Lemma valid_step j s ths t s' t' :
  handled s ths → valid s ths → ths !! j = Some t → thread_step j s t = Ok (Some (s', t')) →
  valid s' (<[j:=t']> ths).
Proof using ptr_text.
  intros Hh [Hv Hd] Hj Hs. pose proof (Hv j t Hj) as Hv'. cbn beta in Hv'.
  pose proof (h_thread s ths Hh j t Hj) as Hha. cbn beta in Hha. unfold handling in Hha. split.
  - apply each_insert; [|intros; by eapply Hv].
    step_cases Hs; fields; rewrite ?Et in *; try done; try (apply Forall_cons in Hv'; tauto).
    case_match; [|constructor]. apply Forall_singleton, valid_write_failed.
    destruct (Hha _ _ _ (or_introl eq_refl)) as (line & _ & _ & -> & _). lia.
  - step_cases Hs; fields; rewrite ?Et in *; try done.
    apply Forall_cons in Hv' as [Hc _]. apply Forall_app. split; [done|]. by apply Forall_singleton.
Qed.

Lemma sized_step j s ths t s' t' :
  valid s ths → sized s ths → ths !! j = Some t → thread_step j s t = Ok (Some (s', t')) →
  sized s' (<[j:=t']> ths).
Proof using os_text.
  intros [Hv _] [Hl Hz Hb] Hj Hs. pose proof (Hv j t Hj) as Hv'. cbn beta in Hv'.
  pose proof (Hb j t Hj) as Hb'. cbn beta in Hb'. split.
  - step_cases Hs; fields; by rewrite ?length_insert.
  - step_cases Hs; fields; try done; apply Forall_insert; try done;
      res_inv; (assert (slot_sized a) as [Z1 Z2] by (eapply Forall_lookup_1; eauto)); split; cbn [m_time m_str]; try done.
    + rewrite ?Et in Hv'. apply Forall_cons in Hv' as [[Hc _] _].
      destruct (compose_str_ok os_text (m_str a) c Z2 Hc) as (str' & Hstr & Hlen & _). congruence.
    + by apply compose_time_ok.
  - apply each_insert; [|intros; by eapply Hb].
    step_cases Hs; fields; rewrite ?Ew in *; try done; intros _; try by apply Hb'.
    assert (length (t_buf t) = 1024%nat) as Hbt by by apply Hb'.
    destruct (snprintf_ok (t_buf t) FPX_LOG_TOTAL_STR_SIZE a0) as (junk & E & Hlen); [done|by rewrite Hbt|].
    simplify_eq. congruence.
Qed.

Lemma tsum_single f ths j t :
  ths !! j = Some t → (∀ j' t', ths !! j' = Some t' → j' ≠ j → f t' = 0%nat) → tsum f ths = f t.
Proof using.
  unfold tsum. revert j. induction ths as [|t0 ths IH]; intros [|j] Hj Hz; simplify_eq/=.
  - replace (sum_list (f <$> ths)) with 0%nat; [lia|]. clear IH.
    assert (∀ j' t', ths !! j' = Some t' → f t' = 0%nat) as Hz' by (intros j' t' Hj'; by apply (Hz (S j'))).
    clear Hz. induction ths as [|t1 ths IH]; [done|]. simpl. rewrite (Hz' 0%nat t1) by done.
    apply IH. intros j' t'. by apply (Hz' (S j')).
  - rewrite (Hz 0%nat t0) by done. apply (IH j Hj). intros j' t' Hj' Hne. apply (Hz (S j')); [done|congruence].
Qed.

Lemma formatting_fetch t : formatting t ≠ 0%nat → in_fetch t = true.
Proof using. unfold formatting, in_fetch. by destruct (t_work t) as [[]|]. Qed.

(** The worker that formats is at the next line. *)
Lemma format_line s ths j t i :
  counted s ths → owned s ths → ths !! j = Some t → t_work t = Some (WFormat i) →
  s_fetched s = S (length (s_lines s)).
Proof using.
  intros Hc Ho Hj Hw. pose proof (c_lines s ths Hc) as Hl.
  rewrite (tsum_single formatting ths j t Hj) in Hl.
  - unfold formatting in Hl. rewrite Hw in Hl. lia.
  - intros j' t' Hj' Hne. destruct (formatting t') eqn:E; [done|]. destruct Hne.
    apply (one_reader s ths j t j' t'); try done; [unfold in_fetch; by rewrite Hw|].
    apply formatting_fetch. lia.
Qed.

Lemma fetched_le s ths : counted s ths → (s_fetched s ≤ deposits s)%nat.
Proof using. intros Hc. pose proof (c_calls s ths Hc). pose proof (c_full s ths Hc). lia. Qed.

Lemma step_lines j s t s' t' :
  thread_step j s t = Ok (Some (s', t')) →
  s_lines s' = s_lines s ∨
  ∃ i m line buf, t_work t = Some (WFormat i) ∧ lg_messages (s_logger s) !! Z.to_nat i = Some m ∧
    line_text_of m = Ok line ∧ s_lines s' = s_lines s ++ [line] ∧ s_dep s' = s_dep s ∧
    t' = Thread (t_todo t) (t_prod t) (Some (WHandle i (Z.of_nat (length line)) 0)) buf ∧
    buf = (snprintf (t_buf t) FPX_LOG_TOTAL_STR_SIZE line).1.
Proof using.
  intros Hs. step_cases Hs; try by left.
  right. res_inv. exists i, a, a0, l. fields. rewrite Heqp.
  unfold snprintf in Heqp. simplify_eq. by rewrite Et.
Qed.

Lemma handled_step j s ths t s' t' :
  counted s ths → owned s ths → placed s ths → sized s ths → valid s ths → stored s ths → handled s ths →
  ths !! j = Some t → thread_step j s t = Ok (Some (s', t')) →
  handled s' (<[j:=t']> ths).
Proof using.
  intros Hc Ho Hp Hz Hv Hst [Hl Ht] Hj Hs. pose proof (step_lines j s t s' t' Hs) as Hln.
  pose proof (fetched_le s ths Hc) as Hle. pose proof (c_lines s ths Hc) as Hcl.
  destruct Hln as [Hln|(i & m & line & buf & Hw & Hm & Hline & Hln & Hdep & -> & ->)].
  - split.
    + rewrite Hln. pose proof (step_history j s ths t s' t' Hj Hs) as [[->|(_ & _ & c & rest & _ & ->)] _]; [done|].
      rewrite fmap_app, take_app_le by (rewrite length_fmap; unfold deposits in Hle; lia). done.
    + rewrite Hln. apply each_insert; [|intros; by eapply Ht].
      pose proof (Ht j t Hj) as Hth. cbn beta in Hth. unfold handling in *. clear -Hs Hth Hln.
      step_cases Hs; fields; try done; intros i' len' k' [E|E]; simplify_eq;
        try (by apply (Hth _ _ _ (or_introl eq_refl))); try (by apply (Hth _ _ _ (or_intror eq_refl)));
        try (by eapply Hth; eauto).
      apply (f_equal length) in Hln. rewrite length_app in Hln. simpl in Hln. lia.
  - pose proof (format_line s ths j t i Hc Ho Hj Hw) as HF.
    assert (read_slot t = Some i) as Hrs by (unfold read_slot; by rewrite Hw).
    destruct (r_reader s ths Hst j t Hj) as ([j0 c] & Hjc & m' & Hm' & Hh); [congruence|].
    destruct (Hp j t Hj) as (_ & _ & P3). destruct (P3 i Hrs) as [-> _]. rewrite Nat2Z.id in Hm.
    simplify_eq. replace (s_fetched s - 1)%nat with (length (s_lines s)) in * by lia. cbn [snd] in *.
    assert (valid_call c) as Hvc by apply (Forall_lookup_1 _ _ _ _ (v_dep s ths Hv) Hjc).
    rewrite (line_text_ok m c Hvc Hh) in Hline. injection Hline as <-. split.
    + rewrite Hln, Hdep, length_app. cbn [length]. rewrite Nat.add_1_r.
      rewrite (take_S_r _ _ c) by (by rewrite list_lookup_fmap, Hjc). rewrite fmap_app. cbn [fmap list_fmap].
      by rewrite <- Hl.
    + rewrite Hln. apply each_insert.
      * intros i' len' k' [E|E]; fields; simplify_eq. exists (call_line c), (t_buf t).
        rewrite last_snoc. split_and!; try done. apply (z_buf s ths Hz j t Hj). congruence.
      * intros j' t0 Hne Hj' i' len' k' Hw'. destruct Hne.
        apply (one_reader s ths j t j' t0); try done; unfold in_fetch; [by rewrite Hw|].
        by destruct Hw' as [->| ->].
Qed.

(** The effect of a step on the slots: none, or one field of the slot of the thread
    that writes. *)
Definition writes s t s' t' : Prop := ∃ i m m' c rest,
  t_todo t = c :: rest ∧ write_slot t = Some i ∧ lg_messages (s_logger s) !! Z.to_nat i = Some m ∧
  lg_messages (s_logger s') = <[Z.to_nat i := m']> (lg_messages (s_logger s)) ∧
  s_dep s' = s_dep s ∧ s_fetched s' = s_fetched s ∧ t_work t' = t_work t ∧ t_todo t' = t_todo t ∧
  (t_prod t = PStr i ∧ t_prod t' = PTime i ∧ c_string (m_str m') = Ok (call_str c) ∨
   t_prod t = PTime i ∧ t_prod t' = PLevel i ∧ m_str m' = m_str m ∧ c_string (m_time m') = Ok (call_time c) ∨
   t_prod t = PLevel i ∧ t_prod t' = PUnlock ∧ m_str m' = m_str m ∧ m_time m' = m_time m ∧
     m_level m' = lc_level c).

Lemma step_messages j s ths t s' t' :
  valid s ths → sized s ths → placed s ths → ths !! j = Some t → thread_step j s t = Ok (Some (s', t')) →
  (lg_messages (s_logger s') = lg_messages (s_logger s) ∧ write_slot t = None ∧
   ∀ i, t_prod t' ≠ PTime i ∧ t_prod t' ≠ PLevel i) ∨
  writes s t s' t'.
Proof using os_text.
  intros [Hv _] [_ Hz _] Hp Hj Hs. pose proof (Hv j t Hj) as Hv'. pose proof (Hp j t Hj) as [P1 _].
  cbn beta in Hv'. unfold writes. clear Hv Hp Hj.
  step_cases Hs; fields; unfold write_slot; rewrite ?Ep, ?Et in *;
    try (left; split_and!; done);
    try (left; destruct P1 as [P1|P1]; [|done]; rewrite ?P1; split_and!; done);
    right; res_inv; pose proof (Forall_lookup_1 _ _ _ _ Hz Ha) as [Z1 Z2]; eexists i, a, _, c, rest;
    (do 8 (split; [done|])).
  - left. apply Forall_cons in Hv' as [[Hc _] _].
    destruct (compose_str_ok os_text (m_str a) c Z2 Hc) as (str' & Hstr & _ & Hcs).
    split_and!; [done|done|]. cbn [m_str]. congruence.
  - right. left. split_and!; try done. by apply compose_time_ok.
  - right. right. done.
Qed.

Lemma step_read j s ths t s' t' :
  ths !! j = Some t → thread_step j s t = Ok (Some (s', t')) → read_slot t' ≠ None →
  read_slot t ≠ None ∧ s_fetched s' = s_fetched s ∨
  s_fetched s' = S (s_fetched s) ∧ claiming t = 1%nat ∧ s_dep s' = s_dep s ∧
  lg_messages (s_logger s') = lg_messages (s_logger s).
Proof using.
  intros Hj Hs. unfold read_slot, claiming.
  step_cases Hs; fields; rewrite ?Ew; intros Hr; try done; first [by left | by right].
Qed.

(** The slot written is none of those that are read or still to be read. *)
Lemma other_slot s ths j t i k :
  counted s ths → placed s ths → ths !! j = Some t → write_slot t = Some i →
  k ≠ (deposits s - 1)%nat → (s_fetched s - 1 ≤ k < deposits s)%nat →
  (k = (s_fetched s - 1)%nat → (1 ≤ s_fetched s)%nat ∧ (1 ≤ tsum reading ths)%nat ∨ (s_fetched s ≤ k)%nat) →
  slot k ≠ Z.to_nat i.
Proof using.
  intros Hc Hp Hj Hw Hk Hb Hrd. destruct (Hp j t Hj) as (_ & P2 & _).
  destruct (P2 i Hw) as [-> _]. rewrite Nat2Z.id. intros E. apply Hk, slot_inj; [|done].
  pose proof (c_slots s ths Hc). pose proof (c_empty s ths Hc).
  destruct (decide (k = (s_fetched s - 1)%nat)) as [Hk'|]; [destruct (Hrd Hk'); lia|lia].
Qed.

Lemma read_slot_reading t : read_slot t ≠ None → reading t = 1%nat.
Proof using. unfold read_slot, reading. by destruct (t_work t) as [[]|]. Qed.
Lemma write_slot_depositing t : write_slot t ≠ None → depositing t = 1%nat.
Proof using. unfold write_slot, depositing. by destruct (t_prod t). Qed.

Lemma stored_unchanged s s' k c :
  lg_messages (s_logger s') = lg_messages (s_logger s) → stored_at s k c → stored_at s' k c.
Proof using. unfold stored_at. by intros ->. Qed.

(** A slot in use keeps its contents while another one is written. *)
Lemma stored_written s ths j t s' t' k c :
  counted s ths → placed s ths → ths !! j = Some t → writes s t s' t' →
  k ≠ (deposits s - 1)%nat → (s_fetched s - 1 ≤ k < deposits s)%nat →
  (k = (s_fetched s - 1)%nat → (1 ≤ s_fetched s)%nat ∧ (1 ≤ tsum reading ths)%nat ∨ (s_fetched s ≤ k)%nat) →
  stored_at s k c → stored_at s' k c.
Proof using.
  intros Hc Hp Hj (i & m & m' & c0 & rest & _ & Hw & _ & Hm' & _) Hk Hb Hrd (m0 & Hm0 & Hh).
  exists m0. split; [|done]. rewrite Hm', list_lookup_insert_ne; [done|].
  pose proof (other_slot s ths j t i k Hc Hp Hj Hw Hk Hb Hrd). congruence.
Qed.

Lemma writing_insert ths j t t' :
  ths !! j = Some t → writing ths → write_slot t = None → writing (<[j:=t']> ths).
Proof using.
  intros Hj (j' & t0 & Hj' & Hw) Hn. exists j', t0. split; [|done].
  rewrite list_lookup_insert_ne; [done|]. intros <-. congruence.
Qed.

Lemma in_deposit_not_writing s ths j t :
  owned s ths → ths !! j = Some t → in_deposit t = true → write_slot t = None → ¬ writing ths.
Proof using.
  intros Ho Hj Hin Hn (j' & t0 & Hj' & Hw). destruct (write_slot t0) as [i|] eqn:E; [|done].
  pose proof (one_writer s ths j t j' t0 Ho Hj Hj' Hin (write_slot_deposit _ _ E)) as ->. congruence.
Qed.

Lemma ready_step j s ths t s' t' :
  counted s ths → owned s ths → placed s ths → stored s ths → ths !! j = Some t →
  thread_step j s t = Ok (Some (s', t')) →
  (lg_messages (s_logger s') = lg_messages (s_logger s) ∧ write_slot t = None) ∨ writes s t s' t' →
  ∀ k jc, (s_fetched s' ≤ k)%nat → s_dep s' !! k = Some jc →
    (k = (deposits s' - 1)%nat → ¬ writing (<[j:=t']> ths)) → stored_at s' k jc.2.
Proof using.
  intros Hc Ho Hp [Hr Hw Hrd] Hj Hs Hm k jc Hk Hjc Hnw.
  destruct (step_history j s ths t s' t' Hj Hs) as [Hd Hf].
  assert (s_fetched s ≤ k)%nat as Hk0 by (destruct Hf as [Hf|(_ & _ & Hf)]; lia).
  destruct Hm as [[Hm Hn]|Hwr].
  - apply (stored_unchanged s); [done|]. destruct Hd as [Hd|(Hin & _ & c1 & rest1 & Htodo & Hd)].
    + apply Hr; [done|congruence|]. intros Hlast Hwi. apply Hnw; [unfold deposits in *; congruence|].
      by apply (writing_insert ths j t).
    + rewrite Hd in Hjc. assert (k ≠ deposits s) as Hne.
      { intros ->. apply Hnw; [unfold deposits; rewrite Hd, length_app; simpl; lia|].
        exists j, t'. rewrite list_lookup_insert_eq by (by eapply lookup_lt_Some). split; [done|].
        unfold write_slot, in_deposit in *. clear -Hs Hd Hin.
        step_cases Hs; fields; rewrite ?Ep in *; try done;
          apply (f_equal length) in Hd; rewrite length_app in Hd; simpl in Hd; lia. }
      assert (k < deposits s)%nat as Hlt.
      { apply lookup_lt_Some in Hjc. rewrite length_app in Hjc. simpl in Hjc. unfold deposits in *. lia. }
      rewrite lookup_app_l in Hjc by done. apply Hr; [done|done|]. intros _.
      by apply (in_deposit_not_writing s ths j t).
  - pose proof Hwr as (i & m & m' & c & rest & Htodo & Hws & Hmi & Hm' & Hd' & Hf' & _ & _ & Hcase).
    rewrite Hd' in Hjc. assert (k < deposits s)%nat as Hlt by by apply lookup_lt_Some in Hjc.
    destruct (decide (k = (deposits s - 1)%nat)) as [Hlast|Hlast].
    + destruct (Hp j t Hj) as (_ & P2 & _). destruct (P2 i Hws) as [Hi (dep & c' & rest' & Hdep & Htodo')].
      rewrite Htodo in Htodo'. injection Htodo' as <- <-. subst i k. assert (jc = (j, c)) as ->.
      { unfold deposits in Hjc. rewrite Hdep, length_app in Hjc. simpl in Hjc.
        replace (length dep + 1 - 1)%nat with (length dep) in Hjc by lia.
        rewrite lookup_app_r, Nat.sub_diag in Hjc by lia. by simplify_eq/=. }
      assert (write_slot t' = None) as Hwt'.
      { destruct (write_slot t') eqn:E; [|done]. destruct Hnw; [unfold deposits in *; congruence|].
        exists j, t'. rewrite list_lookup_insert_eq by (by eapply lookup_lt_Some). split; [done|congruence]. }
      destruct Hcase as [(_ & E & _)|[(_ & E & _)|(E & _ & Hs1 & Ht1 & Hl1)]];
        [unfold write_slot in Hwt'; by rewrite E in Hwt'..|].
      exists m'. split.
      * rewrite Hm', Nat2Z.id, list_lookup_insert_eq; [done|]. rewrite Nat2Z.id in Hmi. by eapply lookup_lt_Some.
      * destruct (proj2 (Hw j t Hj c rest _ Htodo) E) as (m1 & Hm1 & Hm2 & Hm3).
        assert (m1 = m) as -> by congruence. unfold holds. cbn [snd]. rewrite Hs1, Ht1, Hl1. by split_and!.
    + eapply stored_written; try done; [lia|lia|]. by apply Hr.
Qed.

^^^^^^^^^^^^^^^^

→ Work item
Using the entries above, repeat only the lines from the one containing "destruct Hln as" through the one containing "apply (f_equal length) in Hln.", end lines included.

→ Answer below
  destruct Hln as [Hln|(i & m & line & buf & Hw & Hm & Hline & Hln & Hdep & -> & ->)].
  - split.
    + rewrite Hln. pose proof (step_history j s ths t s' t' Hj Hs) as [[->|(_ & _ & c & rest & _ & ->)] _]; [done|].
      rewrite fmap_app, take_app_le by (rewrite length_fmap; unfold deposits in Hle; lia). done.
    + rewrite Hln. apply each_insert; [|intros; by eapply Ht].
      pose proof (Ht j t Hj) as Hth. cbn beta in Hth. unfold handling in *. clear -Hs Hth Hln.
      step_cases Hs; fields; try done; intros i' len' k' [E|E]; simplify_eq;
        try (by apply (Hth _ _ _ (or_introl eq_refl))); try (by apply (Hth _ _ _ (or_intror eq_refl)));
        try (by eapply Hth; eauto).
      apply (f_equal length) in Hln. rewrite length_app in Hln. simpl in Hln. lia.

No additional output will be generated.